The sun stood on the tiptop of Salamis, saying good-night to the world. Athens was a pillar of purple dust, shot through and through with lances of flame. The stately columns of the Parthenon were of liquid amber. The church on the summit of Mount Lycabettus caught fire and blazed. The mountain itself was hidden in a column of dust and the church floated in mid-air. Then suddenly, as if by a stroke of some grand, celestial magic, the glow died from everything as the blood fades from a frightened face. The Parthenon was a pale, stately white, the ghost of the temple of a moment ago; the church on the hill had turned gray—ashes in place of fire. The sun had dropped behind Salamis. But now came a greater wonder: Hymettus and all the hills that surround the lovely plain of Attica took on a deep, quivering, unearthly tint of violet. This light was delicate, fluffy, spiritual. You fancied it was fragrant; you imagined that all the fresh spring violets of a hundred worlds had been plucked and poured sea deep over the hills.

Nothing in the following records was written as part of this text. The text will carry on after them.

(** the ranked lists of section 8 of the specification, where the [value]
    of the top entry is the one-element sequence [["100"]] *)
Definition fixture_top : gmap string json :=
  list_to_map
    [("rankedKeyword",
      JList [obj [("value", JList [JStr "100"]); ("link", JStr "...");
                  ("formattedValue", JStr "100")]])].
Definition fixture_rising : gmap string json :=
  list_to_map
    [("rankedKeyword",
      JList [obj [("value", JNull); ("link", JStr "...");
                  ("formattedValue", JStr "+250%")]])].
Definition fixture_session : Runtime :=
  session [w_related "x"]
    (obj [("default", obj [("rankedList", JList [JObj fixture_top; JObj fixture_rising])])]).

Definition geo_data : json :=
  obj [("default", obj [("geoMapData", JList [])])].

(** *** Sessions *)

(** the payload [build_payload(['christmas shirt'])] sends *)
Definition shirt_payload (R : Runtime) : json :=
  token_request "en-US" 360 ["christmas shirt"] 0 "today 12-m" "" "".

(** the instance after [build_payload(['christmas shirt'])] *)
Definition resolved (R : Runtime) : GoogleTrendsAPI :=
  (build_payload ["christmas shirt"] 0 "today 12-m" "" "" fresh).2.

Definition region_first : Runtime :=
  session [w_over_time "a"; w_related "x"; w_region; w_subregion] geo_data.
Definition subregion_first : Runtime :=
  session [w_over_time "a"; w_subregion; w_related "x"; w_region] geo_data.

Definition over_time_twice : Runtime :=
  session [w_over_time "a"; w_region; w_over_time "b"; w_related "x"] timeline_data.

(** Two calls of the resolver in one session: the answer to the first
    holds an "Interest over time" and an "Interest by region" widget,
    the answer to the second only a "Related queries" widget. *)
Definition two_queries : Runtime :=
  runtime [explore [w_over_time "a"; w_region; w_related "x"]; explore [w_related "y"]]
    [answer ")]}'" (explore [w_over_time "a"; w_region; w_related "x"]);
     answer ")]}'" (explore [w_related "y"])].

Definition second_payload (R : Runtime) : json :=
  token_request "en-US" 360 ["easter shirt"] 0 "today 12-m" "" "".

Definition html_error : Response :=
  mkResponse 200 (Some "text/html; charset=utf-8") (dumps (explore [])).

Definition rejecting : Runtime := runtime [explore []] [html_error].

Definition over_time_session : Runtime :=
  session [w_over_time "a"; w_region; w_related "x"] timeline_data.

Definition related_session : Runtime :=
  session [w_over_time "a"; w_related "x"; w_region; w_related "y"] ranked_data.

(** *** Sessions for the further properties *)

(** a service that answers without a Content-Type header *)
Definition headerless : Runtime := runtime [explore []] [mkResponse 204 None ""].

(** a service that answers with the junk prefix alone *)
Definition prefix_only : Runtime :=
  runtime [] [mkResponse 200 (Some "application/json") ")]}'"].

(** an answer of the explore endpoint with a widget that has no title *)
Definition untitled_session : Runtime :=
  session [w_related "x"; obj [("token", JStr "tok")]; w_over_time "late"; w_region;
           w_related "y"] geo_data.

(** a [timelineData] whose second record has no [formattedValue] *)
Definition broken_timeline : Runtime :=
  session [w_over_time "a"]
    (obj [("default",
           obj [("timelineData",
                 JList [timeline_entry;
                        obj [("value", JList [JStr "73"]); ("time", JStr "1471737600")]])])]).

(** a record of [geoMapData] *)
Definition geo_fields : gmap string json :=
  list_to_map
    [("geoCode", JStr "US-TX"); ("geoName", JStr "Texas"); ("value", JList [JInt 100]);
     ("formattedValue", JList [JStr "100"]); ("maxValueIndex", JInt 0);
     ("coordinates", obj [("lat", JInt 31); ("lng", JInt (-99))])].
Definition geo_map_session : Runtime :=
  session [w_over_time "a"; w_region]
    (obj [("default", obj [("geoMapData", JList [JObj geo_fields])])]).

A sudden lurch of the ship threw the American against the man at his side.
"I beg your pardon," he said, "or perhaps you do not speak English?"
"O, yes," replied the person addressed; "not perfectly, but sufficiently to make myself understood. Permit me to introduce myself."
Producing a large leathern pocketbook, he extracted from its recesses a card. The hand that presented the bit of pasteboard was large, pink and well groomed. The American read:
Peter Lindbohm,
Lieutenant de Cavalerie.
Lieutenant Lindbohm read on the card which he received in return,
Mr. John Curtis.
"I am happy to meet you, Mr. Curtis," said the Lieutenant, politely lifting his straw hat and then drawing it down over his ears with both hands. The hat was secured to the button-hole by means of a shoe string, and had a startling habit of leaping to the end of its tether every few moments.
"And I you, Lieutenant," replied Curtis heartily, extending his hand.